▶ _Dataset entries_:
....

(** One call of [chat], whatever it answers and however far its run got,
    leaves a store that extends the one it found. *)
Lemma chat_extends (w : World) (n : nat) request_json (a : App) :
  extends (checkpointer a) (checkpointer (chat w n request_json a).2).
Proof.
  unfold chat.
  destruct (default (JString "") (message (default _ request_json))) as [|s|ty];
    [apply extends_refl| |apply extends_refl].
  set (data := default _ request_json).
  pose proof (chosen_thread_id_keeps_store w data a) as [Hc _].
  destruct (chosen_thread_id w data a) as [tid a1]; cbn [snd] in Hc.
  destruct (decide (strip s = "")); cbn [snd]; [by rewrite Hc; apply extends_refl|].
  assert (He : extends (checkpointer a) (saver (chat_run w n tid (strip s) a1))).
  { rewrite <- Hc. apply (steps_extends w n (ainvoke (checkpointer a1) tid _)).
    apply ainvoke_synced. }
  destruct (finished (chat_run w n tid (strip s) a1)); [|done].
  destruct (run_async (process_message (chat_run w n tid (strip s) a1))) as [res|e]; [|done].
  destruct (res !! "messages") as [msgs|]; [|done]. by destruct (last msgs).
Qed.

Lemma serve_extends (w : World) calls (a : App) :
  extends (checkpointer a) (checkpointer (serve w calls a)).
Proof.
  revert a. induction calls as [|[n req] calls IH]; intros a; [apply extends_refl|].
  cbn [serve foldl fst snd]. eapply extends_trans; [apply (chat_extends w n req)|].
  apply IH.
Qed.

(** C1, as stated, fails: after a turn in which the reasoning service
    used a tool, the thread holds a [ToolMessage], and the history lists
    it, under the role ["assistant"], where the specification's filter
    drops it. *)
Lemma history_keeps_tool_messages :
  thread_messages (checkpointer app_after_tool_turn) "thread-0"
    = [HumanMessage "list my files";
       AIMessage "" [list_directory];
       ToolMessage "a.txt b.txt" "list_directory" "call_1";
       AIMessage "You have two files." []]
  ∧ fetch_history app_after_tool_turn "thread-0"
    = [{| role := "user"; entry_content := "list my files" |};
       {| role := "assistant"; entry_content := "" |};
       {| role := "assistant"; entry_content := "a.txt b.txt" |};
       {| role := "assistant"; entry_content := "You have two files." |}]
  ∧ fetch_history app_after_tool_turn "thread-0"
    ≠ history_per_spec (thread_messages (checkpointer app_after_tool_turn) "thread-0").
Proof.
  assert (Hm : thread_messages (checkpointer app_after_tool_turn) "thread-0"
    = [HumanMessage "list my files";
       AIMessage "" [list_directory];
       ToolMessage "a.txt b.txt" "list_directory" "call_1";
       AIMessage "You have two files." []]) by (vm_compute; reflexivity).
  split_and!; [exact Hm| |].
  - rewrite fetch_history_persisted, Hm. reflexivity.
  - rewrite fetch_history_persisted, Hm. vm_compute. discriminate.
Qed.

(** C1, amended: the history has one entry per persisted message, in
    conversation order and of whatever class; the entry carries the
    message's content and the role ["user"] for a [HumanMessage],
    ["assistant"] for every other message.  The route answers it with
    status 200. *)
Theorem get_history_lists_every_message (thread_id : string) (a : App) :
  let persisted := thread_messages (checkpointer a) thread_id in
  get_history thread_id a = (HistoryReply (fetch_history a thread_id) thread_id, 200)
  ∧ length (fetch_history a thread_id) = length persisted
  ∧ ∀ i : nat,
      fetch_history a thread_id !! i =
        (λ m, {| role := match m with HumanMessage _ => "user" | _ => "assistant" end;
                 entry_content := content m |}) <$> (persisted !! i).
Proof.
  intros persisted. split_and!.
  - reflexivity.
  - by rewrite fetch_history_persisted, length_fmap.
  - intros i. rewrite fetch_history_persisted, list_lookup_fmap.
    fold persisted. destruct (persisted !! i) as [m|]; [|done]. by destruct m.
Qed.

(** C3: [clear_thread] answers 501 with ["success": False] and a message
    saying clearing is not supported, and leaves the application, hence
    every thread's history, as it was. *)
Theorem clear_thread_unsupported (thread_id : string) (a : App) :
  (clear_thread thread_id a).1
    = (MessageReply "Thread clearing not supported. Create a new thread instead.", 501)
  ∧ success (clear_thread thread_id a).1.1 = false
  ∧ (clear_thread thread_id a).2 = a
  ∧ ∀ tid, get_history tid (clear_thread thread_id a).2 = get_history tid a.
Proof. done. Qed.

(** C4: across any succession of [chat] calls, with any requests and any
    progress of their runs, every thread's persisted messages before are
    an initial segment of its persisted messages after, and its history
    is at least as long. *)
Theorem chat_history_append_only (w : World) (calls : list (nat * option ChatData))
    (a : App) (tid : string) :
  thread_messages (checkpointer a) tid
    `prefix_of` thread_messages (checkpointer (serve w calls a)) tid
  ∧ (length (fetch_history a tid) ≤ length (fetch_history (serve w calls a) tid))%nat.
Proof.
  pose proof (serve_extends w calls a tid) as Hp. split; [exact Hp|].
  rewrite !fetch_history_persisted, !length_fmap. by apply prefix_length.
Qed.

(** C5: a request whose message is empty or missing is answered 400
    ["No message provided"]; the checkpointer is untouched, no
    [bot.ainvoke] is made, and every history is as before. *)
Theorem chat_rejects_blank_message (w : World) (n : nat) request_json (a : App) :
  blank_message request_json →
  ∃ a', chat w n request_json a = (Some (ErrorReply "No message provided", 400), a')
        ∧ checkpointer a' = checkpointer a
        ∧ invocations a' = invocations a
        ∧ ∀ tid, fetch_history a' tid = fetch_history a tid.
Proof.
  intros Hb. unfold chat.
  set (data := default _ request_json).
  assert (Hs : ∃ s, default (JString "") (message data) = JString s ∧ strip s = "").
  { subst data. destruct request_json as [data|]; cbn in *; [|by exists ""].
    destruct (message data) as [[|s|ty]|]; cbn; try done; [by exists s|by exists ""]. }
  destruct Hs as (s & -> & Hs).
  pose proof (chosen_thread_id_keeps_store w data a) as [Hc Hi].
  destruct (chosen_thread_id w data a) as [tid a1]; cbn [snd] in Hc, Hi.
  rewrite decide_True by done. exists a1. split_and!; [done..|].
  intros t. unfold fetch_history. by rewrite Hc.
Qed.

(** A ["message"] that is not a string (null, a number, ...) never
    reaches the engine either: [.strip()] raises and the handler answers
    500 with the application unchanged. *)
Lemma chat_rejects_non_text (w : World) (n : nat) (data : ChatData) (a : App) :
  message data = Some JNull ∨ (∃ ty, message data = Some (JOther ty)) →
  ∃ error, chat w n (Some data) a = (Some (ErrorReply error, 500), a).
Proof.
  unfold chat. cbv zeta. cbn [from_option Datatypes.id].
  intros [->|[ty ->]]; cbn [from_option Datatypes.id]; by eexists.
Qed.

....

▶ _TASK INSTRUCTIONS_:
Give back, word for word, only the lines above from the line holding "progress of their" to the line holding "calls a)) tid", both included.

▶ _WRITTEN REPLY_:
    progress of their runs, every thread's persisted messages before are
    an initial segment of its persisted messages after, and its history
    is at least as long. *)
Theorem chat_history_append_only (w : World) (calls : list (nat * option ChatData))
    (a : App) (tid : string) :
  thread_messages (checkpointer a) tid
    `prefix_of` thread_messages (checkpointer (serve w calls a)) tid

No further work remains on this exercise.